Il presidente del Consiglio regionale Gianmarco Medusei, nel 18° anniversario dell’attentato di Nassiriya in cui rimasero uccisi 12 carabinieri, 5 militari dell’esercito, due civili e nove iracheni, ricorda le vittime dell’attacco terroristico contro la base italiana MSU (Multinational Specialized Unit), allestita nella cittadina irachena di Nassiriya.

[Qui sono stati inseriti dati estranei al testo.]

Definition get_current_user_info (token : string) (db : Session)
    (now : datetime) : result schemas.Response * Session :=
  match get_current_active_user E token db now with
  | Raise e => (Raise e, db)
  | Ok current_user => (Ok (schemas.UserResponse current_user), db)
  end.

Definition change_password (password_data : schemas.PasswordChangeRequest)
    (token : string) (db : Session) (salt : string) (now : datetime)
    (clock : nat -> datetime) : result schemas.Response * Session :=
  match get_current_active_user E token db now with
  | Raise e => (Raise e, db)
  | Ok current_user =>
      match verify_password E (schemas.current_password password_data)
                            (User.hashed_password current_user) with
      | Raise e => (Raise e, db)
      | Ok false =>
          (Raise (HTTPException 400 "Current password is incorrect"), db)
      | Ok true =>
          match get_password_hash E salt (schemas.new_password password_data) with
          | Raise e => (Raise e, db)
          | Ok h =>
              let db1 :=
                set_users (update_hashed_password (User.id current_user) h now
                                                  (users db)) db in
              let '(_, db2) :=
                revoke_all_user_tokens (User.id current_user) db1 clock in
              (Ok (schemas.MessageResponse
                     "Password changed successfully. Please login again."),
               db2)
          end
      end
  end.

Definition delete_account (token : string) (db : Session) (now : datetime)
    (clock : nat -> datetime) : result schemas.Response * Session :=
  match get_current_active_user E token db now with
  | Raise e => (Raise e, db)
  | Ok current_user =>
      let '(_, db1) :=
        revoke_all_user_tokens (User.id current_user) db clock in
      (Ok (schemas.MessageResponse "Account deleted successfully"),
       delete_user (User.id current_user) db1)
  end.
End Routes.

(** ** The API as a transition system

    A call names an endpoint with the body and the bearer token it is
    sent; [Inputs] is what the handler then reads from its environment. *)

Inductive Call :=
| POST_register (user : schemas.UserCreate)
| POST_login (username password : string)
| POST_login_json (login_data : schemas.LoginRequest) (request : Request)
| POST_refresh (refresh_token : string)
| POST_logout (refresh_token : string)
| POST_logout_all (bearer : string)
| GET_me (bearer : string)
| PUT_change_password (password_data : schemas.PasswordChangeRequest) (bearer : string)
| DELETE_delete_account (bearer : string).
Lemma initialize_registry_witness :
  map (fun kv => (fst kv, loaded (snd kv)))
      (models (snd (initialize_exn guarded_host new_diagnostics)))
  = [("apollo", true); ("aquilo", false); ("boreas", false)]
  /\ fst (initialize_exn guarded_host new_diagnostics) = false
  /\ target (snd (initialize_exn guarded_host new_diagnostics)) = true
  /\ Dict.keys (models (snd (initialize_exn guarded_host new_diagnostics)))
     = ["apollo"; "aquilo"; "boreas"]
  /\ Dict.mem (network_groups (snd (initialize_exn guarded_host new_diagnostics)))
              "boreas" = true
  /\ is_loaded (snd (initialize_exn guarded_host new_diagnostics)) "boreas"
     = false.
Proof.
  destruct (initialize_registry guarded_host eq_refl)
    as (Hfst & Htarget & Hkeys & _ & Hentries & _).
  destruct (Hentries "boreas"
              "/home/Automata/mydata/apollo-nexus/models/boreas_simple.hef")
    as [Hget Hmem].
  { simpl. auto. }
  split; [vm_compute; reflexivity|].
  split; [|split; [exact Htarget|split; [|split]]].
  - destruct (fst (initialize_exn guarded_host new_diagnostics)) eqn:E;
      [|reflexivity].
    destruct Hfst as [Hfst _].
    destruct (Hfst eq_refl "naiad"
                "/home/Automata/mydata/apollo-nexus/models/naiad_simple.hef"
                eq_refl) as [b Hb].
    discriminate Hb.
  - rewrite Hkeys. reflexivity.
  - rewrite Hmem. reflexivity.
  - unfold is_loaded. rewrite Hget. reflexivity.
Defined.
(** * jill/filters.py: release-name filters and [generate_info]

    A shallow embedding of [src/jill/filters.py].  Python values are
    a small dynamically typed universe ([value]); exceptions are an
    error monad ([result]); dictionaries are [gmap]s.

    Scope of the string model: a [str] is a [string] of ASCII
    characters.  [\d] is [0-9], [\w] is [A-Za-z0-9_], and the case
    conversions act on [a-z]/[A-Z] only.  Assertions are enabled
    (the interpreter runs without [-O]). *)

From Stdlib Require Import ZArith Ascii String.
From stdpp Require Import base option list countable strings gmap.

Local Open Scope string_scope.

(** ** Python values *)

#[warnings="-register-all"] Inductive value : Type :=
| VStr (s : string)
| VInt (n : Z)
| VTuple (items : list value).

Fixpoint value_to_tree (v : value) : gen_tree (string + Z) :=
  match v with
  | VStr s => GenLeaf (inl s)
  | VInt n => GenLeaf (inr n)
  | VTuple items => GenNode 0 (map value_to_tree items)
  end.

Fixpoint tree_to_value (t : gen_tree (string + Z)) : value :=
  match t with
  | GenLeaf (inl s) => VStr s
  | GenLeaf (inr n) => VInt n
  | GenNode _ ts => VTuple (map tree_to_value ts)
  end.

Fixpoint value_to_tree_inv (v : value) : tree_to_value (value_to_tree v) = v :=
  match v with
  | VStr s => eq_refl
  | VInt n => eq_refl
  | VTuple items =>
      f_equal VTuple
        (eq_trans (map_map value_to_tree tree_to_value items)
           ((fix go (l : list value) : map (λ x, tree_to_value (value_to_tree x)) l = l :=
               match l with
               | [] => eq_refl
               | x :: l' => f_equal2 cons (value_to_tree_inv x) (go l')
               end) items))
  end.

#[global] Instance value_eq_dec : EqDecision value.
Proof.
  intros x y.
  destruct (decide (value_to_tree x = value_to_tree y)) as [E|N].
  - left. rewrite <- (value_to_tree_inv x), <- (value_to_tree_inv y).
    now rewrite E.
  - right. intros ->. now apply N.
Defined.

#[global] Instance value_countable : Countable value :=
  inj_countable' value_to_tree tree_to_value value_to_tree_inv.

(** ** Exceptions *)

Inductive exn : Type :=
| AssertionError
| TypeError
| AttributeError
| IndexError.

Inductive result (A : Type) : Type :=
| Ok (a : A)
| Raise (e : exn).

Arguments Ok {A} a.
Arguments Raise {A} e.

#[global] Instance result_ret : MRet result := λ A a, Ok a.
#[global] Instance result_bind : MBind result :=
  λ A B k m, match m with Ok a => k a | Raise e => Raise e end.

(** Attribute lookup of a [str] method on a value: [int] and [tuple]
    have none of [lstrip], [split], [capitalize], [upper]. *)
Definition as_str (v : value) : result string :=
  match v with
  | VStr s => Ok s
  | _ => Raise AttributeError
  end.

(** [l[0]] *)
Definition item0 {A : Type} (l : list A) : result A :=
  match l with
  | x :: _ => Ok x
  | [] => Raise IndexError
  end.

(** ** [str] methods *)

Definition ascii_in (c : ascii) (chars : string) : bool :=
  existsb (Ascii.eqb c) (list_ascii_of_string chars).

Definition is_lower (c : ascii) : bool :=
  let n := N_of_ascii c in ((97 <=? n) && (n <=? 122))%N.

Definition is_upper (c : ascii) : bool :=
  let n := N_of_ascii c in ((65 <=? n) && (n <=? 90))%N.

Definition is_digit (c : ascii) : bool :=
  let n := N_of_ascii c in ((48 <=? n) && (n <=? 57))%N.
Lemma clone_all_spec entries : ∀ acc w,
  heap_bounded w →
  (∀ p s, (p, s) ∈ entries → is_Some (heap w !! s)) →
  ∃ snap w',
    clone_all entries acc w = (Ret snap, w')
    ∧ servers w' = servers w
    ∧ heap_bounded w'
    ∧ (next_loc w ≤ next_loc w')%positive
    ∧ (∀ l, (l < next_loc w)%positive → heap w' !! l = heap w !! l)
    ∧ (∀ q, q ∉ entries.*1 → snap !! q = acc !! q)
    ∧ (∀ q, q ∈ entries.*1 →
         ∃ c s v, snap !! q = Some c ∧ (q, s) ∈ entries
                  ∧ heap w !! s = Some v
                  ∧ heap w' !! c = Some (clone_value v)
                  ∧ (next_loc w ≤ c)%positive).
Proof.
  induction entries as [|[p s0] rest IH]; intros acc w Hb Hin.
  { exists acc, w. simpl. repeat split; try done. intros q Hq. by apply elem_of_nil in Hq. }
  destruct (Hin p s0) as [v0 Hv0]; [left|].
  assert (Hs0 : (s0 < next_loc w)%positive) by (apply bounded_cell; eauto).
  set (w1 := with_heap (<[next_loc w := clone_value v0]> (heap w))
                       (Pos.succ (next_loc w)) w).
  assert (Hstep : clone_all ((p, s0) :: rest) acc w
                  = clone_all rest (<[p := next_loc w]> acc) w1).
  { simpl. unfold clone, bind, load, alloc. by rewrite Hv0. }
  assert (Hold : ∀ l, (l < next_loc w)%positive → heap w1 !! l = heap w !! l).
  { intros l Hl. unfold w1. reduce. apply lookup_insert_ne. lia. }
  destruct (IH (<[p := next_loc w]> acc) w1) as
    (snap & w' & Hrun & Hsrv & Hb' & Hnext & Hframe & Hout & Hins).
  { by apply alloc_bounded. }
  { intros q s Hqs. rewrite Hold; [apply (Hin q s); by right|].
    apply bounded_cell; [done|]. apply (Hin q s). by right. }
  exists snap, w'. rewrite Hstep. split; [done|]. split; [done|]. split; [done|].
  assert (Hn1 : next_loc w1 = Pos.succ (next_loc w)) by done.
  split; [lia|]. split.
  { intros l Hl. rewrite Hframe by lia. by apply Hold. }
  split.
  { intros q Hq. rewrite fmap_cons, not_elem_of_cons in Hq. destruct Hq as [Hqp Hq].
    rewrite (Hout q Hq). apply lookup_insert_ne. simpl in Hqp. congruence. }
  intros q Hq. destruct (decide (q ∈ rest.*1)) as [Hr|Hr].
  - destruct (Hins q Hr) as (c & s & v & Hc & Hqs & Hv & Hcv & Hle).
    exists c, s, v. split; [done|]. split; [by right|].
    split; [|split; [done|lia]].
    rewrite <- Hold; [done|]. apply bounded_cell; [done|]. apply (Hin q s). by right.
  - rewrite fmap_cons, elem_of_cons in Hq. destruct Hq as [->|Hq]; [|done]. simpl.
    exists (next_loc w), s0, v0. split.
    { rewrite (Hout p Hr). apply lookup_insert_eq. }
    split; [left|]. split; [done|]. split; [|lia].
    rewrite Hframe by lia. unfold w1. reduce. apply lookup_insert_eq.
Qed.
(** What the library parser does with a name that starts with the
    hardened registry: the first component holds a dot, so it is the
    domain of every reference read from such a name. *)
Hypothesis ParseNormalizedNamed_domain : ∀ (rest : string) (named : Named),
  ParseNormalizedNamed (Registry +:+ "/" +:+ rest) = inr named →
  Domain named = Registry.

(** C10.  A reference returned by [MapToDHI] is on dhi.io, so it is not
    eligible itself and mapping it again gives [ErrNotEligible]. *)
Theorem MapToDHI_never_twice (ref mapped : Named) :
  CanMapToDHI ref = true →
  MapToDHI ParseNormalizedNamed ref = (Some mapped, None) →
  Domain mapped = Registry ∧
  CanMapToDHI mapped = false ∧
  MapToDHI ParseNormalizedNamed mapped = (None, Some ErrNotEligible).
Proof.
  intros Hcan Hmap.
  assert (Domain mapped = Registry) as Hd.
  { rewrite (MapToDHI_eligible _ Hcan), Named_String_hardened in Hmap.
    destruct (tag ref) as [t|].
    - rewrite !append_assoc in Hmap.
      destruct (ParseNormalizedNamed _) as [|named] eqn:E; [done|].
      injection Hmap as ->. by eapply ParseNormalizedNamed_domain.
    - destruct (ParseNormalizedNamed _) as [|named] eqn:E; [done|].
      injection Hmap as ->. by eapply ParseNormalizedNamed_domain. }
  assert (CanMapToDHI mapped = false) as Hno.
  { unfold CanMapToDHI. by rewrite Hd. }
  split; [done|]. split; [done|]. by apply MapToDHI_not_eligible.
Qed.
End Mapping.

Lemma parseNamed_domain (rest : string) (named : Named) :
  Fixture.parseNamed (Registry +:+ "/" +:+ rest) = inr named →
  Domain named = Registry.
Proof.
  unfold Fixture.parseNamed. simpl. change ("" +:+ rest) with rest.
  destruct (Fixture.cut "@" rest) as [[nameTag dig]|]; simpl.
  - destruct (Fixture.cut ":" nameTag) as [[p t]|]; simpl;
      (destruct (String.eqb _ ""); [done|]); by intros [= <-].
  - destruct (Fixture.cut ":" rest) as [[p t]|]; simpl;
      (destruct (String.eqb _ ""); [done|]); by intros [= <-].
Qed.

(** The theorem at docker.io/library/alpine:3.18 (eligible) and at
    ghcr.io/acme/tool:1 (not eligible). *)
Lemma MapToDHI_eligibility_witness :
  MapToDHI Fixture.parseNamed Fixture.alpine
  = (Some {| domain := "dhi.io"; path := "alpine"; tag := Some "3.18"; digest := None |}, None) ∧
  MapToDHI Fixture.parseNamed Fixture.tool = (None, Some ErrNotEligible).
Proof.
  split.
  - apply (proj2 (proj2 (MapToDHI_eligibility Fixture.parseNamed Fixture.alpine)));
      reflexivity.
  - apply (proj2 (proj1 (MapToDHI_eligibility Fixture.parseNamed Fixture.tool))).
    left. vm_compute. discriminate.
Defined.

(** C7 as worded fails: docker.io/library/foo/bar:1.0 has two segments
    after library/, so the wording makes it not eligible, yet [MapToDHI]
    maps it to dhi.io/foo/bar:1.0. *)
Lemma MapToDHI_nested_counterexample :
  specifiedEligible Fixture.nested = false ∧
  MapToDHI Fixture.parseNamed Fixture.nested
  = (Some {| domain := "dhi.io"; path := "foo/bar"; tag := Some "1.0"; digest := None |}, None).
Proof. split; reflexivity. Qed.

(** The absence of [ErrNotEligible] at that reference does not depend on
    the parser. *)
Lemma MapToDHI_nested_any_parser (P : string → outcome Named) :
  MapToDHI P Fixture.nested ≠ (None, Some ErrNotEligible).
Proof.
  rewrite MapToDHI_eligible by reflexivity.
  by destruct (P _).
Qed.

(** The theorem at docker.io/library/alpine:3.18 and its image. *)
Lemma MapToDHI_never_twice_witness :
  Domain {| domain := "dhi.io"; path := "alpine"; tag := Some "3.18"; digest := None |} = Registry ∧
  CanMapToDHI {| domain := "dhi.io"; path := "alpine"; tag := Some "3.18"; digest := None |} = false ∧
  MapToDHI Fixture.parseNamed
    {| domain := "dhi.io"; path := "alpine"; tag := Some "3.18"; digest := None |}
  = (None, Some ErrNotEligible).
Proof.
  apply (MapToDHI_never_twice Fixture.parseNamed parseNamed_domain Fixture.alpine);
    reflexivity.
Defined.

(** ** Image resolution *)

Lemma defaultTagged_normalized (ref : Named) :
  defaultTagged ref = inr (normalized ref).
Proof.
  unfold defaultTagged, normalized.
  destruct (isTagged ref), (isDigested ref); done.
Qed.

Lemma normalized_idem (ref : Named) : normalized (normalized ref) = normalized ref.
Proof.
  unfold normalized.
  destruct (isTagged ref || isDigested ref) eqn:E; [by rewrite E|done].
Qed.

Section Resolution.
Variable manifest_Digest : list Byte.byte → outcome Digest.

Lemma GetDigest_resolve (c : Client) (ref : Named) :
  GetDigest manifest_Digest c ref = resolve manifest_Digest c (normalized ref).
Proof. unfold GetDigest. by rewrite defaultTagged_normalized. Qed.
(** * Apptainer OCI launcher: process spec, reverse id maps, CDI devices, delete

    A shallow embedding of the OCI launcher's pure and stateful helpers
    ([getProcessArgs], [getProcessEnv], [getReverseUserMaps], [OciDelete],
    [addCDIDevices]) together with the properties the design document states
    about them. *)

From stdpp Require Import base numbers option list strings gmap fin_maps.
From Stdlib Require Import ZArith Lia Ascii Sorting.Sorted Sorting.Permutation.

(* ===================================================================== *)
(** ** User-namespace id mapper ([getReverseUserMaps]) *)
(* ===================================================================== *)

Module IDMap.

Local Open Scope Z_scope.

(** [uint32] values are integers in [[0, 2^32)]; arithmetic wraps around. *)
Definition uint32_modulus : Z := 2 ^ 32.

Definition wrap32 (z : Z) : Z := z mod uint32_modulus.

Definition is_uint32 (z : Z) : Prop := 0 <= z < uint32_modulus.

Definition add32 (a b : Z) : Z := wrap32 (a + b).

Definition sub32 (a b : Z) : Z := wrap32 (a - b).

(** [specs.LinuxIDMapping]: three [uint32] fields. *)
Record LinuxIDMapping := mkMapping {
  ContainerID : Z;
  HostID : Z;
  Size : Z
}.

(** The two subordinate-id files a range may be looked up in. *)
Inductive IDFile := SubUIDFile | SubGIDFile.

(** Errors [getReverseUserMaps] can return: a failed range lookup (the error
    of [fakeroot.GetIDRange], passed through unchanged) or the formatted
    "subuid range size (%d) must be at least 65536" error, which the source
    uses for the subuid and for the subgid range alike. *)
Inductive MapError (E : Type) :=
  | LookupFailed (e : E)
  | RangeTooSmall (size : Z).

Arguments LookupFailed {E} e.
Arguments RangeTooSmall {E} size.

(** The three results of the Go function: [(uidMap, gidMap, err)]; a nil
    slice is the empty list and a nil error is [None]. *)
Definition MapsResult (E : Type) : Type :=
  (list LinuxIDMapping * list LinuxIDMapping * option (MapError E))%type.
(** X16: on an items map that is an object, [listItems] answers one string
    per property of the map, each name once: first the names that are array
    indices, in ascending numeric order, then the other names in the order
    in which the map holds them. *)
Theorem listItems_lists_every_key (env : Env) fields :
  settled (get env (contractAddress env) "items") = Returns (JObj fields) ->
  exists indices others,
    settled (listItems env) = Returns (JArr (map JStr (map N_toString indices ++ others)))
    /\ Sorted N.le indices
    /\ others = List.filter (fun k => negb (isArrayIndex k))
                            (map fst fields)
    /\ Permutation (map N_toString indices ++ others) (map fst fields).
Proof.
  intros Hget. unfold listItems. simpl. unfold await. rewrite Hget.
  unfold keysOrNone, Object_keys. simpl.
  exists (map fst (index_props (map (fun kv => (kv.1, kv)) fields))),
         (map fst (string_props (map (fun kv => (kv.1, kv)) fields))).
  assert (Hnames : map fst (ownEntries fields)
                   = (map N_toString
                          (map fst (index_props (map (fun kv => (kv.1, kv)) fields)))
                      ++ map fst (string_props (map (fun kv => (kv.1, kv)) fields)))%list).
  { unfold ownEntries, Object_values. rewrite map_app, map_map.
    by rewrite <- index_props_names. }
  split; [by rewrite Hnames|]. split; [apply index_props_sorted|].
  split; [apply string_props_names|].
  rewrite <- Hnames. apply ownEntries_keys.
Qed.

Lemma listItems_lists_every_key_witness :
  exists indices others,
    settled (listItems sampleV1Dao)
    = Returns (JArr (map JStr (map N_toString indices ++ others)))
    /\ Sorted N.le indices
    /\ others = List.filter (fun k => negb (isArrayIndex k))
                            (map fst [("b", JStr "x"); ("7", JStr "y")])
    /\ Permutation (map N_toString indices ++ others)
                   (map fst [("b", JStr "x"); ("7", JStr "y")]).
Proof.
  apply (listItems_lists_every_key sampleV1Dao [("b", JStr "x"); ("7", JStr "y")]).
  reflexivity.
Defined.


Lemma js_field_Throws v name : js_field v name = Throws <-> js_nullish v = true.
Proof. by destruct v. Qed.

(** X17: [config] rejects exactly when a [get] it awaits rejects: that of
    [config_v2], or that of [config] once [config_v2] is unset.  [daoUri]
    also rejects when there is no config at all (both unset), reading
    [dao_uri] of undefined; when it answers, the answer is never undefined
    or null: an unset [dao_uri] reads as the empty string. *)
Theorem daoUri_needs_a_config (env : Env) :
  let ca := contractAddress env in
  (settled (config env) = Throws
   <-> settled (get env ca "config_v2") = Throws
       \/ (exists v2, settled (get env ca "config_v2") = Returns v2
                      /\ js_nullish v2 = true
                      /\ settled (get env ca "config") = Throws))
  /\ (settled (daoUri env) = Throws
      <-> settled (config env) = Throws
          \/ exists c, settled (config env) = Returns c /\ js_nullish c = true)
  /\ (forall v, settled (daoUri env) = Returns v -> js_nullish v = false)
  /\ (forall fields, settled (config env) = Returns (JObj fields) ->
        obj_get "dao_uri" fields = None ->
        settled (daoUri env) = Returns (JStr "")).
Proof.
  intros ca. split.
  { unfold config. cbn [settled]. fold ca. unfold await.
    destruct (settled (get env ca "config_v2")) as [v2|].
    - destruct (js_nullish v2) eqn:Hv2.
      + destruct (settled (get env ca "config")) as [c|].
        * split; [done|]. intros [?|(w & _ & _ & ?)]; done.
        * split; [|done]. intros _. right. by exists v2.
      + split; [done|]. intros [?|(w & [= <-] & ? & _)]; [done|congruence].
    - split; [|done]. intros _. by left. }
  unfold daoUri. cbn [settled]. unfold await.
  destruct (settled (config env)) as [c|].
  - destruct (js_field c "dao_uri") as [uri|] eqn:Ef.
    + assert (Hc : js_nullish c = false).
      { destruct (js_nullish c) eqn:Hn; [|done].
        apply (js_field_Throws c "dao_uri") in Hn. rewrite Hn in Ef. done. }
      split; [|split].
      * split; [done|]. intros [?|(w & [= <-] & ?)]; [done|congruence].
      * intros v [= <-]. by destruct uri.
      * intros fields [= ->] Hnone. simpl in Ef. rewrite Hnone in Ef.
        by injection Ef as <-.
    + apply js_field_Throws in Ef. split; [|split].
      * split; [|done]. intros _. right. by exists c.
      * done.
      * intros fields [= ->]. done.
  - split; [|split]; [|done|done].
    split; [|done]. intros _. by left.
Qed.

(** X18: [proposalModules] has no default for a contract that stores
    neither map: when [proposal_modules_v2] is unset (or anything falsy) and
    [proposal_modules] is unset too, it throws, and so does
    [activeProposalModules]. *)
Theorem proposalModules_throws_when_unset (env : Env) v2 v1 :
  settled (get env (contractAddress env) "proposal_modules_v2") = Returns v2 ->
  js_truthy v2 = false ->
  settled (get env (contractAddress env) "proposal_modules") = Returns v1 ->
  js_nullish v1 = true ->
  settled (proposalModules env) = Throws
  /\ settled (activeProposalModules env) = Throws.
Proof.
  intros H2 Hfalsy H1 Hnull.
  assert (Hp : settled (proposalModules env) = Throws).
  { unfold proposalModules. simpl. unfold await. rewrite H2. simpl.
    rewrite Hfalsy, H1. by destruct v1. }
  split; [done|]. unfold activeProposalModules. cbn [settled]. unfold await. by rewrite Hp.
Qed.

Lemma proposalModules_throws_when_unset_witness :
  settled (proposalModules sampleBlankContract) = Throws
  /\ settled (activeProposalModules sampleBlankContract) = Throws.
Proof.
  apply (proposalModules_throws_when_unset sampleBlankContract JUndefined JUndefined);
    reflexivity.
Defined.

Lemma withInfo_v1 (env : Env) address :
  withInfo env (v1ProposalModule address)
  = match settled (get env (JStr address) "contract_info") with
    | Returns contractInfo => Returns (v1ProposalModuleWithInfo address contractInfo)
    | Throws => Throws
    end.
Proof.
  unfold withInfo, v1ProposalModule, info, await. simpl.
  by destruct (settled (get env (JStr address) "contract_info")).
Qed.

Lemma withInfo_object (env : Env) data v :
  withInfo env data = Returns v -> exists fields, v = JObj fields.
Proof.
  unfold withInfo. destruct (js_field data "address") as [address|]; [|done].
  unfold await. destruct (settled (info _)) as [contractInfo|]; [|done].
  intros [= <-]. eauto.
Qed.

Lemma Array_filter_objects (items : list JsValue) :
  (forall x, In x items -> exists fields, x = JObj fields) ->
  Array_filter statusEnabled items = Returns (List.filter enabledModule items).
Proof.
  induction items as [|x items IH]; simpl; intros Hobj; [done|].
  destruct (Hobj x) as [fields ->]; [by left|].
  rewrite IH by auto. unfold statusEnabled. simpl.
  destruct (obj_get "status" fields) as [[]|]; simpl; done.
Qed.

Lemma proposalModules_objects (env : Env) v :
  settled (proposalModules env) = Returns v ->
  exists items, v = JArr items /\ forall x, In x items -> exists fields, x = JObj fields.
Proof.
  unfold proposalModules. simpl. unfold await.
  destruct (settled (get env (contractAddress env) "proposal_modules_v2")) as [v2|];
    [|done].
  match goal with |- context [Promise_all (map _ ?l)] => idtac | _ => idtac end.
  set (collected := if js_truthy v2 then _ else _).
  destruct collected as [modules|]; [|done].
  destruct (Promise_all (map (withInfo env) modules)) as [items|] eqn:Ep; [|done].
  intros [= <-]. exists items. split; [done|].
  intros x Hx. apply Promise_all_results in Ep.
  assert (Hin : In (Returns x) (map (withInfo env) modules)).
  { rewrite Ep. apply in_map_iff. by exists x. }
  apply in_map_iff in Hin as (data & Hdata & _).
  by eapply withInfo_object.
Qed.

(** X19: [activeProposalModules] rejects exactly when [proposalModules]
    does; otherwise [proposalModules] answers an array of objects, and
    [activeProposalModules] answers, in the same order, those of them whose
    own [status] is the string ['Enabled']. *)
Theorem activeProposalModules_keeps_enabled (env : Env) :
  (settled (activeProposalModules env) = Throws
   <-> settled (proposalModules env) = Throws)
  /\ forall v, settled (proposalModules env) = Returns v ->
       exists items,
         v = JArr items
         /\ (forall x, In x items -> exists fields, x = JObj fields)
         /\ settled (activeProposalModules env)
            = Returns (JArr (List.filter enabledModule items)).
Proof.
  unfold activeProposalModules. cbn [settled]. unfold await.
  destruct (settled (proposalModules env)) as [v|] eqn:Ep; [|by split].
  destruct (proposalModules_objects env v Ep) as (items & -> & Hobj).
  rewrite (Array_filter_objects items Hobj). split; [done|].
  intros v [= <-]. by exists items.
Qed.

Lemma Promise_all_v1 (env : Env) (addresses : list string) :
  Promise_all (map (withInfo env) (map v1ProposalModule addresses))
  = match Promise_all (map (fun a => settled (get env (JStr a) "contract_info")) addresses) with
    | Returns infos =>
        Returns (map (fun '(a, i) => v1ProposalModuleWithInfo a i)
                     (combine addresses infos))
    | Throws => Throws
    end.
Proof.
  induction addresses as [|a addresses IH]; [done|].
  cbn [map Promise_all]. rewrite withInfo_v1, IH.
  destruct (settled (get env (JStr a) "contract_info")) as [i|]; [|done].
  clear IH.
  by destruct (Promise_all (map (fun a0 => settled (get env (JStr a0) "contract_info"))
                                addresses)).
Qed.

«Il trascorrere degli anni – dichiara – non può lenire il dolore per la scomparsa di tanti uomini valorosi che, durante una lunga e pericolosa missione internazionale di pace a cui l’Italia partecipò per riportare libertà, democrazia e sviluppo in uno Stato martoriato, morirono lontano dal proprio Paese e dai propri affetti. Anche la Liguria, con il sacrificio del maresciallo capo Daniele Ghione di Finale Ligure, pagò in quell’attentato un pesante tributo nella lotta contro la violenza e la tirannia».
Il presidente aggiunge: «Il ricordo delle vittime, insieme all’orgoglio per il coraggio di centinaia di giovani italiani che negli anni e in diverse parti del mondo hanno agito in nome dei principi democratici, devono animare sempre le nostre Istituzioni e tutti i cittadini affinché il loro impegno e il loro sacrificio siano una lezione di pace e civiltà. Onori a tutti i Caduti per la nostra Patria».